-- Your instructions --
Copy each line of the records that holds the string "Some".

══════

Lemma wrote_again f g a z (p0 : Process.t (G := G)) h0 p h p' h' :
  wrote f a z p0 h0 p h → wrote g a z p h p' h' → (∀ x, a <= x < a + z → g x = f x) → wrote f a z p0 h0 p' h'.
Proof.
  intros [Hs Ho Hkp Hin Hout Hpk Hbd] [Hs' Ho' Hkp' Hin' Hout' Hpk' Hbd'] Hfg.
  assert (pTable p = pTable p0) as Hpt by by rewrite Hs. rewrite Hpt in *. constructor; try done.
  - rewrite Hs'. by rewrite Hs.
  - by eapply same_guest_trans.
  - intros v q Hv Hq. rewrite (Hin' v q) by done. by apply Hfg.
  - intros x Hx. by rewrite Hout', Hout.
  - intros b i Hb. rewrite Hpk' by by rewrite (proj1 Hkp). by apply Hpk.
  - intros q n. by rewrite Hbd'.
Qed.

Lemma page_spans p h a n : mapped_ok k p h → entry p a ≠ None → n <= 2 ^ k → vspans p a n.
Proof using Hk.
  intros Hm He Hn. destruct (entry p a) as [e|] eqn:Hea; [|done].
  destruct (EmulationPageTable.typed_entry _ _ (mo_typed _ _ _ Hm) _ _ Hea) as ([? ?] & Hal & _).
  pose proof (EmulationPageTable.aligned_fits k Hk a Hal ltac:(done)). split; [done|]. split; [lia|].
  intros z Hz. by rewrite (translate_entry k Hk p h a e) by (done || lia).
Qed.

Lemma fill_ok fix_ v a p h :
  mapped_ok k p h → VMA.ok (2 ^ k) v → VMA.hasHostBuf v = true → readable p h v → VMA.start v <= a < VMA.end_ v → entry p a ≠ None →
  ∃ p' h', Process.fillMemPages fix_ v a p h = Ok (p', h') ∧ wrote (file_byte h v) a (file_bytes v a) p h p' h'.
Proof using Hk.
  intros Hm Hv Hb Hr Ha He. pose proof (EmulationPageTable.page_pos k Hk) as Hp. specialize (Hr Hb).
  pose proof (VMA.ok_bounds _ _ Hv). pose proof (VMA.ok_top _ _ Hv). pose proof (VMA.ok_len _ _ Hv) as Hl.
  unfold Process.fillMemPages, file_bytes, file_byte. rewrite (u64_small (a - VMA.start v)) by (split; lia).
  destruct (Z.ltb_spec (a - VMA.start v) (VMA._hostBufLen v)) as [Hlt|Hge].
  - destruct (VMA._hostBuf v) as [b|]; [|lia]. destruct Hr as [Hbd Hnh].
    rewrite (u64_small (_ - _)), (VMA.ok_page _ _ Hv), (mo_page k p h Hm) by (split; lia). rewrite Z.max_r by lia.
    set (n := Z.min _ _). destruct (write_mapped k Hk fix_ Process.Always a (ptr_add b (a - VMA.start v)) n p h Hm)
      as (p' & h' & Hw & Hwr).
    + apply (page_spans p h); try done. lia.
    + lia.
    + apply (in_bounds_part h b (VMA._hostBufLen v)); (done || lia).
    + done.
    + unfold Process.virt_writeBlob. rewrite Hw. simpl. exists p', h'. split; [done|].
      eapply wrote_with; [|exact Hwr]. intros x Hx. simpl. f_equal. lia.
  - rewrite Z.max_l by lia. exists p, h. split; [done|]. by apply (wrote_refl k).
Qed.

(** Each context of the process writes the same bytes. *)
Lemma fill_all_ok fix_ n v a p h :
  (0 < n)%nat → mapped_ok k p h → VMA.ok (2 ^ k) v → VMA.hasHostBuf v = true → readable p h v →
  VMA.start v <= a < VMA.end_ v → entry p a ≠ None →
  ∃ p' h', Process.fill_all fix_ n v a p h = Ok (p', h') ∧ wrote (file_byte h v) a (file_bytes v a) p h p' h'.
Proof using Hk.
  intros Hn. revert p h. induction n as [|n IH]; [lia|]. intros p h Hm Hv Hb Hr Ha He. cbn [Process.fill_all].
  destruct (fill_ok fix_ v a p h) as (p1 & h1 & -> & Hw); try done. rewrite res_bind_Ok. destruct n as [|n].
  { by exists p1, h1. }
  destruct (wrote_mapped k _ _ _ _ _ _ _ Hm Hw) as [Hm1 Hpt].
  assert (∀ x, file_byte h1 v x = file_byte h v x) as Hsame.
  { intros x. unfold file_byte. specialize (Hr Hb). destruct (VMA._hostBuf v) as [b|]; [|done]. destruct Hr as [_ Hnh].
    by apply (wr_peek _ _ _ _ _ _ _ Hw). }
  destruct (IH ltac:(lia) p1 h1) as (p2 & h2 & -> & Hw2); try done.
  - intros Hb'. specialize (Hr Hb'). destruct (VMA._hostBuf v) as [b|]; [|done].
    rewrite (wr_bounds _ _ _ _ _ _ _ Hw), (proj1 (wr_keeps _ _ _ _ _ _ _ Hw)). done.
  - unfold entry in *. by rewrite Hpt.
  - exists p2, h2. split; [done|]. eapply wrote_again; [exact Hw|exact Hw2|]. intros x _. apply Hsame.
Qed.

(** ** Areas *)

Context (first total : Z) (ext : Z → Prop) (Hpool : 0 <= first ∧ 0 < total ∧ (first + total) * 2 ^ k < 2 ^ 64).

(** The areas of a process, with their files. *)
Record areas_ok (p : Process.t (G := G)) (h : hmem) : Prop := {
  ao_page : MemState._pageBytes (memState p) = 2 ^ k;
  ao_wf : VMA.wf (2 ^ k) (MemState._vmaList (memState p));
  ao_files : Forall (readable p h) (MemState._vmaList (memState p));
  ao_contexts : (0 < contextIds p)%nat;
  ao_zero : zeroPages p = true;
}.

(** What a byte of an area is before the program writes it. *)
Definition initial (h : hmem) (v : VMA.t) (x : Z) : option Z :=
  match VMA.backing v x with Some b => peek h (block b) (offset b) | None => Some 0 end.

(** The page at [a] is new; the others are as they were. *)
Record faulted_in (a : Z) (contents : Z → option Z) (p : Process.t) (h : hmem) (p' : Process.t) (h' : hmem) : Prop := {
  fi_page x : page k x = a → is_u64 x → virt p' h' x = contents x;
  fi_mapped : entry p' a ≠ None;
  fi_entry b : b ≠ a → entry p' b = entry p b;
  fi_virt x : is_u64 x → page k x ≠ a → virt p' h' x = virt p h x;
  fi_same : memState p' = memState p ∧ zeroPages p' = zeroPages p ∧ contextIds p' = contextIds p;
  fi_holds b : holds (mem p') b ↔ holds (mem p) b;
  fi_peek b i : ¬ holds (mem p) b → peek h' b i = peek h b i;
  fi_bounds q n : in_bounds h' q n = in_bounds h q n;
}.

Lemma page_inside v x : VMA.ok (2 ^ k) v → VMA.inside v x → VMA.start v <= page k x ∧ page k x + 2 ^ k <= VMA.end_ v.
Proof using Hk.
  clear Hpool. intros Hv [Hx1 Hx2]. pose proof (EmulationPageTable.page_pos k Hk) as Hp.
  pose proof (Z.mod_pos_bound x (2 ^ k) ltac:(lia)). pose proof (page_mod k x) as Hm.
  pose proof (VMA.ok_start _ _ Hv) as Hs. pose proof (VMA.ok_end _ _ Hv) as He. unfold VMA.aligned, page in *.
  apply Z.mod_divide in Hs as [i Hi]; [|lia]. apply Z.mod_divide in He as [j Hj]; [|lia].
  apply Z.mod_divide in Hm as [m Hm]; [|lia]. rewrite Hi, Hj in *.
  assert (i < m + 1) by (apply (Z.mul_lt_mono_pos_r (2 ^ k)); lia).
  assert (m < j) by (apply (Z.mul_lt_mono_pos_r (2 ^ k)); lia).
  assert (i * 2 ^ k <= m * 2 ^ k) by (apply Z.mul_le_mono_nonneg_r; lia).
  assert ((m + 1) * 2 ^ k <= j * 2 ^ k) by (apply Z.mul_le_mono_nonneg_r; lia). lia.
Qed.

Context (Hk63 : k < 63).

Lemma page_aligned a : a mod 2 ^ k = 0 → page k a = a.
Proof. clear. unfold page. lia. Qed.

Lemma one_page a : is_u64 a → a mod 2 ^ k = 0 → sized k a (2 ^ k) ∧ npages k (2 ^ k) = 1.
Proof using Hk Hk63.
  clear Hpool. intros Ha Hal. pose proof (EmulationPageTable.page_pos k Hk) as Hp.
  assert (npages k (2 ^ k) = 1) as Hn.
  { unfold npages. replace (2 ^ k + 2 ^ k - 1) with (2 ^ k - 1 + 1 * 2 ^ k) by lia. rewrite Z.div_add, Z.div_small by lia. done. }
  assert (2 ^ k < 2 ^ 63) by (apply Z.pow_lt_mono_r; lia).
  split; [|done]. constructor; rewrite ?Hn, ?(page_aligned a Hal); try done; try lia.
  pose proof (EmulationPageTable.aligned_fits k Hk a Hal ltac:(apply Ha)). lia.
Qed.

Lemma allocate_page a p h al :
  inv k first total ext p h al → is_u64 a → a mod 2 ^ k = 0 → entry p a = None →
  (∃ x p', allocateMem a (2 ^ k) false p = Ok p' ∧ gains k first total a 1 x 0 p p' al ∧
     inv k first total ext p' h (al ∪ MemPool.pages x 1)) ∨
  allocateMem a (2 ^ k) false p = Fail FatalFailure ∧ no_range p 1.
Proof using Hk Hpool Hk63.
  intros Hi Ha Hal He. destruct (one_page a Ha Hal) as [Hs Hn].
  pose proof (allocate_new k first total ext Hk Hpool p h al a (2 ^ k) false Hi Hs) as Hr. rewrite Hn, (page_aligned a Hal) in Hr.
  apply Hr. intros b (j & Hj & ->)%page_of_multiple; [|done|done]. replace (a + j * 2 ^ k) with a by lia. done.
Qed.

Lemma gains_page a x (p p' : Process.t (G := G)) al b :
  a mod 2 ^ k = 0 → gains k first total a 1 x 0 p p' al →
  entry p' b = if decide (b = a) then Some (mkEntry (x * 2 ^ k) 0) else entry p b.
Proof using Hk.
  clear Hpool. intros Hal Hg. rewrite (ga_entry _ _ _ _ _ _ _ _ _ _ Hg). pose proof (page_of_multiple k Hk a 1 b Hal) as Hiff.
  case_decide as Hd.
  - apply Hiff in Hd as (j & Hj & ->). rewrite decide_True by lia. do 2 f_equal. lia.
  - rewrite decide_False; [done|]. intros ->. apply Hd, Hiff. exists 0. lia.
Qed.

Lemma in_page a x : a mod 2 ^ k = 0 → page k x = a ↔ a <= x < a + 2 ^ k.
Proof using Hk.
  clear Hpool. intros Hal. pose proof (EmulationPageTable.page_pos k Hk) as Hp.
  pose proof (Z.mod_pos_bound x (2 ^ k) ltac:(lia)). unfold page. split; [lia|].
  intros Hx. replace x with (a + (x - a)) at 2 by lia. rewrite <-Zplus_mod_idemp_l, Hal, Z.mod_small; lia.
Qed.

(** A new page of zeros. *)
Lemma gains_fault a x p p1 h al :
  inv k first total ext p h al → mapped_ok k p1 h → gains k first total a 1 x 0 p p1 al → a mod 2 ^ k = 0 → zeroPages p = true →
  faulted_in a (λ _, Some 0) p h p1 h.
Proof using Hk Hpool.
  intros Hi Hm1 Hg Hal Hz. pose proof (λ b, gains_page a x p p1 al b Hal Hg) as Hen. pose proof (ga_same _ _ _ _ _ _ _ _ _ _ Hg) as Hs.
  constructor; try done.
  - intros y Hy Hu. apply (in_page a y Hal) in Hy. eapply (gains_zero k first total ext Hk Hpool a 1 x 0 p p1 h al); (done || lia).
  - by rewrite Hen, decide_True.
  - intros b Hb. by rewrite Hen, decide_False.
  - intros y Hu Hy. eapply (virt_kept k Hk); try done; [apply Hi|by rewrite Hen, decide_False|]. intros e _. by rewrite Hs.
  - by rewrite Hs.
  - intros b. by rewrite Hs.
Qed.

══════

-- Finished exercise --
  match VMA.backing v x with Some b => peek h (block b) (offset b) | None => Some 0 end.
  entry p' b = if decide (b = a) then Some (mkEntry (x * 2 ^ k) 0) else entry p b.
  faulted_in a (λ _, Some 0) p h p1 h.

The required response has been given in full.